At these meetings, each Quaker will have a slightly different idea of what it means to them to "listen to God", and each Quaker will go about doing it in a different way.

Quakers also have meetings for worship for weddings and funerals -- when two people want to get married, or if someone dies. When two people get married, the meeting is about them and the life that they will have together. When someone has died, the meeting is about remembering good things about the person and the life they had.

Some Quakers in North America, South America, and Africa have a different kind of meeting. They often sing songs, or ask a pastor to talk about something interesting. They also have quiet times, but they do not last as long. These Quakers often have strong Christian beliefs.

Beliefs[change | change source]

Almost all Quakers share these beliefs:

  • Everybody has an "inner light" that tells them what they should do. The inner light comes from God.
  • Everybody should try to do what God wants.
  • Quakers should try not to hurt other people.
  • Quakers should listen to what other people say, even if they think something completely different.
  • Quakers should tell the truth, and not lie.
  • Quakers should not spend a lot of money on themselves, or wear clothes that make them look rich.

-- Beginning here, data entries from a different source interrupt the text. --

(** [Request] is a parsed submission. *)
Record Request : Type := mkRequest {
  Proof : keys.Proof; Ext : keys.ExtData; NotBefore : option Z }.

Definition errBadRequest : gerr := Sentinel "bad_request".

(** [(c < '0' || c > '9') && (c < 'a' || c > 'f')] *)
Definition not_lower_hex (c : Ascii.ascii) : bool :=
  let n := Ascii.nat_of_ascii c in
  ((n <? 48)%nat || (57 <? n)%nat) && ((n <? 97)%nat || (102 <? n)%nat).

(** [lowerHex]; its loop ranges over characters, and any that is not ASCII is refused like any other
    that is no lowercase digit. *)
Definition lowerHex (s : string) (n : nat) : res (list Z) :=
  if negb (String.length s =? 2 * n)%nat then Fail errBadRequest
  else if existsb not_lower_hex (String.list_ascii_of_string s) then Fail errBadRequest
  else fr.hex_decode s.

Definition field (s : string) : res fr.Element :=
  b ← lowerHex s 32; or_fail (fr.SetBytes b) (λ _, errBadRequest).

(** The value of decimal digits, most significant first. *)
Fixpoint digits (acc : Z) (s : string) : option Z :=
  match s with
  | EmptyString => Some acc
  | String c s =>
      let n := Z.of_nat (Ascii.nat_of_ascii c) - 48 in
      if (0 <=? n) && (n <=? 9) then digits (acc * 10 + n) s else None
  end.

(** [new(big.Int).SetString(s, 10)]: an optional sign and at least one digit. *)
Definition SetString (s : string) : option Z :=
  match s with
  | EmptyString => None
  | String c s' =>
      if Ascii.eqb c "-" then
        match s' with EmptyString => None | _ => Z.opp <$> digits 0 s' end
      else if Ascii.eqb c "+" then match s' with EmptyString => None | _ => digits 0 s' end
      else digits 0 s
  end.

(** [amount] parses a canonical decimal integer; [big.Int.String] is [pretty]. *)
Definition amount (s : string) : res Z :=
  if (String.length s =? 0)%nat || (40 <? String.length s)%nat then Fail errBadRequest
  else
    match SetString s with
    | None => Fail errBadRequest
    | Some n =>
        if negb (String.eqb (pretty n) s) then Fail errBadRequest
        else match scval.I128 n with Ok _ => Ok n | Fail _ => Fail errBadRequest end
    end.

(** [fr.Element] values are compared by their limbs. *)
Definition element_eqb (a b : fr.Element) : bool := bool_decide (a = b).

Definition proof_body (b : SubmitBody) : res keys.Proof :=
  a ← lowerHex (bA b) 64; bb ← lowerHex (bB b) 128; c ← lowerHex (bC b) 64;
  root ← field (bRoot b); amt ← field (bPublicAmount b); hash ← field (bExtDataHash b);
  match bNullifiers b, bCommitments b with
  | [n0; n1], [c0; c1] =>
      n0 ← field n0; c0 ← field c0; n1 ← field n1; c1 ← field c1;
      _ ← fail_if (element_eqb n0 n1 || element_eqb c0 c1) errBadRequest;
      mret (keys.mkProof a bb c root amt hash (n0, n1) (c0, c1))
  | _, _ => Fail errBadRequest
  end.

Section request.
Context {sdk : StellarSDK}.

Definition ext_body (b : SubmitBody) : res keys.ExtData :=
  network ← lowerHex (bNetworkID b) 32;
  ext ← amount (bExtAmount b);
  fee ← amount (bFee b);
  _ ← fail_if (Z.sgn fee <? 0) errBadRequest;
  c0 ← lowerHex (bCiphertext0 b) (Z.to_nat events.CiphertextLen);
  c1 ← lowerHex (bCiphertext1 b) (Z.to_nat events.CiphertextLen);
  _ ← fail_if (negb (forallb (λ a, is_ok (scval.ScAddressOf a)) [bVault b; bRecipient b; bRelayer b]))
        errBadRequest;
  _ ← fail_if (negb (bool_decide (first_char (bVault b) = Some "C"%char)) ||
               negb (bool_decide (first_char (bRelayer b) = Some "G"%char))) errBadRequest;
  mret (keys.mkExtData (bVault b) network (bDeadline b) ext fee (bRecipient b) (bRelayer b) c0 c1).

(** [SubmitBody.Parse] checks every field's form. *)
Definition Parse (b : SubmitBody) : res Request :=
  p ← proof_body b; e ← ext_body b; mret (mkRequest p e (bNotBefore b)).

(** ** Digests; [sha256] is the standard library's *)

Context (sha256 : list Z → list Z).

(** The bytes of the seven field elements, in order. *)
Definition inputs (p : keys.Proof) : list Z :=
  concat (map fr.Bytes [keys.Root p; keys.ProofPublicAmount p; keys.ExtDataHash p;
    (keys.Nullifiers p).1; (keys.Nullifiers p).2; (keys.Commitments p).1; (keys.Commitments p).2]).

(** [proofKey] identifies a proof by everything it commits to. *)
Definition proofKey (r : Request) : list Z :=
  sha256 (keys.A (Proof r) ++ keys.B (Proof r) ++ keys.C (Proof r) ++ inputs (Proof r)).

(** [statementKey] identifies a proof by its public inputs alone. *)
Definition statementKey (r : Request) : list Z := sha256 (inputs (Proof r)).

Definition requestKey (r : Request) : string := "request:" ++ fr.hex_encode (proofKey r).

(** * Specification *)

(** The one body a client writes for a request. *)
Definition render (r : Request) : SubmitBody :=
  let p := Proof r in let e := Ext r in
  mkSubmitBody (fr.hex_encode (keys.A p)) (fr.hex_encode (keys.B p)) (fr.hex_encode (keys.C p))
    (fr.Hex (keys.Root p)) (fr.Hex (keys.ProofPublicAmount p)) (fr.Hex (keys.ExtDataHash p))
    [fr.Hex (keys.Nullifiers p).1; fr.Hex (keys.Nullifiers p).2]
    [fr.Hex (keys.Commitments p).1; fr.Hex (keys.Commitments p).2]
    (keys.Vault e) (fr.hex_encode (keys.NetworkID e)) (keys.Deadline e)
    (pretty (keys.ExtAmount e)) (pretty (keys.Fee e)) (keys.Recipient e) (keys.Relayer e)
    (fr.hex_encode (keys.Ciphertext0 e)) (fr.hex_encode (keys.Ciphertext1 e)) (NotBefore r).

Definition bytes_of (n : nat) (b : list Z) : Prop := Forall is_byte b ∧ length b = n.

Record proof_wf (p : keys.Proof) : Prop := {
  pw_a : bytes_of 64 (keys.A p); pw_b : bytes_of 128 (keys.B p); pw_c : bytes_of 64 (keys.C p);
  pw_root : fr.valid (keys.Root p); pw_amount : fr.valid (keys.ProofPublicAmount p);
  pw_hash : fr.valid (keys.ExtDataHash p);
  pw_n0 : fr.valid (keys.Nullifiers p).1; pw_n1 : fr.valid (keys.Nullifiers p).2;
  pw_c0 : fr.valid (keys.Commitments p).1; pw_c1 : fr.valid (keys.Commitments p).2;
  pw_notes : (keys.Nullifiers p).1 ≠ (keys.Nullifiers p).2;
  pw_outputs : (keys.Commitments p).1 ≠ (keys.Commitments p).2;
}.

Record ext_wf (e : keys.ExtData) : Prop := {
  ew_network : bytes_of 32 (keys.NetworkID e);
  ew_amount : scval.i128Min <= keys.ExtAmount e <= scval.i128Max;
  ew_fee : 0 <= keys.Fee e <= scval.i128Max;
  ew_c0 : bytes_of 181 (keys.Ciphertext0 e); ew_c1 : bytes_of 181 (keys.Ciphertext1 e);
  ew_addresses : ∀ a, a ∈ [keys.Vault e; keys.Recipient e; keys.Relayer e] →
    is_ok (scval.ScAddressOf a) = true;
  ew_vault : first_char (keys.Vault e) = Some "C"%char;
  ew_relayer : first_char (keys.Relayer e) = Some "G"%char;
}.

End request.

(** * Lemmas *)

(** ** Hexadecimal *)

Lemma lower_hex_char c : not_lower_hex c = false →
  ∃ x, fr.hex_digit c = Some x ∧ 0 <= x < 16 ∧ fr.hex_char x = c.
Proof.
  intros H. destruct (fr.hex_digit c) as [x|] eqn:E.
  - exists x. split; [done|].
    destruct c as [[] [] [] [] [] [] [] []]; try discriminate H; injection E as <-;
      (split; [split; [discriminate|reflexivity]|reflexivity]).
  - exfalso. by destruct c as [[] [] [] [] [] [] [] []].
Qed.

Lemma hex_char_lower x : 0 <= x < 16 → not_lower_hex (fr.hex_char x) = false.
Proof.
  intros H. assert (∃ k : nat, (k < 16)%nat ∧ x = Z.of_nat k) as (k & Hk & ->).
  { exists (Z.to_nat x). lia. }
  do 16 (destruct k as [|k]; [reflexivity|]). lia.
Qed.

Lemma hex_lower bs : Forall is_byte bs →
  existsb not_lower_hex (String.list_ascii_of_string (fr.hex_encode bs)) = false.
Proof.
  induction 1 as [|b bs Hb _ IH]; [done|]. unfold is_byte in Hb.
  cbn [fr.hex_encode String.list_ascii_of_string existsb].
  rewrite !hex_char_lower, IH; [done|split; [apply Z.mod_pos_bound|apply Z.mod_pos_bound]; lia|].
  split; [apply Z.div_pos; lia|apply Z.div_lt_upper_bound; lia].
Qed.

Lemma hex_decode_lower n s : String.length s = (2 * n)%nat →
  existsb not_lower_hex (String.list_ascii_of_string s) = false →
  ∃ b, fr.hex_decode s = Ok b ∧ s = fr.hex_encode b ∧ bytes_of n b.
Proof.
  revert s. induction n as [|n IH]; intros s Hl Hc.
  - destruct s; [|done]. exists []. split; [done|]. split; [done|]. split; [constructor|done].
  - destruct s as [|c [|d s]]; cbn in Hl; try lia. cbn [String.list_ascii_of_string existsb] in Hc.
    apply orb_false_iff in Hc as [Hc Hd]. apply orb_false_iff in Hd as [Hd Hs].
    destruct (IH s ltac:(lia) Hs) as (b & Hb & -> & Hby & Hlen).
    destruct (lower_hex_char c Hc) as (x & Hx & Hxr & <-).
    destruct (lower_hex_char d Hd) as (y & Hy & Hyr & <-).
    exists (x * 16 + y :: b). cbn [fr.hex_decode]. rewrite Hx, Hy, Hb. split; [done|].
    cbn [fr.hex_encode]. split.
    + replace ((x * 16 + y) / 16) with x by (apply Z.div_unique with y; lia).
      by replace ((x * 16 + y) mod 16) with y by (apply Z.mod_unique with x; lia).
    + split; [|cbn; lia]. constructor; [unfold is_byte; lia|done].
Qed.

Lemma lowerHex_Ok s n b : lowerHex s n = Ok b ↔ s = fr.hex_encode b ∧ bytes_of n b.
Proof.
  unfold lowerHex. split.
  - destruct (Nat.eqb_spec (String.length s) (2 * n)) as [Hl|]; [|done]. cbn [negb].
    destruct (existsb _ _) eqn:E; [done|]. intros H.
    destruct (hex_decode_lower n s Hl E) as (b' & Hb & Hs & Hw). assert (b' = b) as -> by congruence.
    done.
  - intros [-> [Hb Hl]]. rewrite fr.length_hex_encode, Hl, Nat.eqb_refl. cbn [negb].
    rewrite hex_lower by done. by apply fr.hex_decode_encode.
Qed.

Lemma lowerHex_Fail s n e : lowerHex s n = Fail e → e = errBadRequest.
Proof.
  unfold lowerHex. destruct (Nat.eqb_spec (String.length s) (2 * n)) as [Hl|]; cbn [negb].
  - destruct (existsb _ _) eqn:E; [by intros [= <-]|].
    destruct (hex_decode_lower n s Hl E) as (b' & -> & _). done.
  - by intros [= <-].
Qed.

Lemma field_Ok s e : field s = Ok e ↔ s = fr.Hex e ∧ fr.valid e.
Proof.
  unfold field. rewrite bind_Ok. setoid_rewrite lowerHex_Ok. setoid_rewrite or_fail_Ok. split.
  - intros (b & (-> & Hb & Hl) & He). destruct (fr.SetBytes_spec b Hb Hl) as [(_ & e' & He' & Hv & _)|[_ ?]]; [|congruence].
    assert (e' = e) as -> by congruence. split; [|done]. unfold fr.Hex. f_equal.
    symmetry. by eapply fr.Bytes_SetBytes.
  - intros [-> Hv]. exists (fr.Bytes e). rewrite fr.Bytes_spec by done.
    split; [split; [unfold fr.Hex; by rewrite fr.Bytes_spec|]|].
    + split; [apply be_bytes_byte|apply length_be_bytes].
    + rewrite <- fr.Bytes_spec by done. by apply fr.SetBytes_Bytes.
Qed.

Lemma field_Fail s e : field s = Fail e → e = errBadRequest.
Proof.
  unfold field. destruct (lowerHex s 32) as [b|e'] eqn:E; cbn.
  - destruct (fr.SetBytes b); cbn; congruence.
  - intros [= <-]. by eapply lowerHex_Fail.
Qed.

(** ** Decimals *)

Lemma digit_char d : (d < 10)%N →
  let n := Z.of_nat (Ascii.nat_of_ascii (pretty_N_char d)) - 48 in n = Z.of_N d ∧ 0 <= n <= 9.
Proof.
  intros H. assert (∃ k : nat, (k < 10)%nat ∧ d = N.of_nat k) as (k & Hk & ->).
  { exists (N.to_nat d). lia. }
  do 10 (destruct k as [|k]; [vm_compute; repeat split; discriminate|]). lia.
Qed.

Lemma digits_pretty x s : digits 0 (pretty_N_go x s) = digits (Z.of_N x) s.
Proof.
  revert s. induction (N.lt_wf_0 x) as [x _ IH]. intros s.
  destruct (decide (x = 0)%N) as [->|Hx]; [by rewrite pretty_N_go_0|].
  rewrite pretty_N_go_step by lia. rewrite IH by (apply N.div_lt; lia). cbn [digits].
  destruct (digit_char (x mod 10)) as [E R]; [by apply N.mod_lt|]. cbv zeta in *. rewrite E in *.
  destruct (Z.leb_spec 0 (Z.of_N (x mod 10))), (Z.leb_spec (Z.of_N (x mod 10)) 9); try lia. cbn [andb].
  f_equal. pose proof (N.div_mod x 10). lia.
Qed.

Lemma pretty_head x s : (0 < x)%N → ∃ d s', pretty_N_go x s = String (pretty_N_char d) s' ∧ (d < 10)%N.
Proof.
  revert s. induction (N.lt_wf_0 x) as [x _ IH]. intros s Hx. rewrite pretty_N_go_step by done.
  destruct (decide (x / 10 = 0)%N) as [E|Hd].
  - rewrite E, pretty_N_go_0. eexists _, _. split; [done|]. by apply N.mod_lt.
  - apply IH; [apply N.div_lt; lia|by apply N.neq_0_lt_0].
Qed.

Lemma pretty_length k x s : (x < 10 ^ N.of_nat k)%N →
  (String.length (pretty_N_go x s) <= k + String.length s)%nat.
Proof.
  revert x s. induction k as [|k IH]; intros x s Hx.
  - assert (x = 0)%N as -> by (cbn in Hx; lia). by rewrite pretty_N_go_0.
  - destruct (decide (x = 0)%N) as [->|H0]; [rewrite pretty_N_go_0; lia|].
    rewrite pretty_N_go_step by lia. rewrite Nat2N.inj_succ, N.pow_succ_r' in Hx.
    specialize (IH (x / 10)%N (String (pretty_N_char (x mod 10)) s)).
    cbn [String.length] in IH. assert (x / 10 < 10 ^ N.of_nat k)%N by (apply N.Div0.div_lt_upper_bound; lia).
    specialize (IH ltac:(done)). lia.
Qed.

When Quakers say "inner light", they do not mean that there is really a light bulb inside them. They use the phrase "inner light" to mean something else, which they might find difficult to find words to explain. Other words that Quakers use to mean similar things include "God", "spirit" and "love".

Quakers think that the truth is very important. They believe that it is wrong to make an oath or promise. This is because they think people should tell the truth all the time. Making a promise shows that they are trying to be more truthful than normal. Instead, Quakers believe that they should simply say what they are going to do.

This is another idea that has caused problems. Governments often want people to promise that they will be loyal to the country. In a court, people have to promise that they will tell the truth. Quakers refuse to do these things. Several countries now say that Quakers do not have to make oaths, but in the past Quakers were put in prison for not making oaths.

Today, Quakers can sometimes make an "affirmation" instead. The word "affirm" hints that whatever is being affirmed has already been said, or thought. This means that they have to say out loud what they are going to do. For example, in court they might say "I affirm that I will tell the truth, the whole truth, and nothing but the truth". Other people would have to say "I swear" instead of "I affirm". Many courts ask those testifying if they "swear or affirm to tell the truth," this covers Quakers as well as non-Quakers, because people who are not Quakers also believe some of the same things as Quakers.

Being a member[change | change source]

There are two types of people in the Religious Society of Friends - "members" and "attenders". Quakers believe that neither is better than the other, but there are some differences between the types. Quakers who are attenders are part of the Religious Society of Friends; they worship with Friends, and Quakers like them to be able to do everything that members can do.[3] However, there are some important jobs - such as the people who look after the meeting's money - that Quakers prefer to be done by members.

Members have decided that they definitely want to be Quakers, and have asked their meeting to make them a member, to show that they think that Quakerism is right for them. Some people are made members by their parents, when they are still babies; other people go to Quaker meetings for a while before deciding they want to ask to be a member, and some people wait for up to twenty years (or more) before asking to be a member.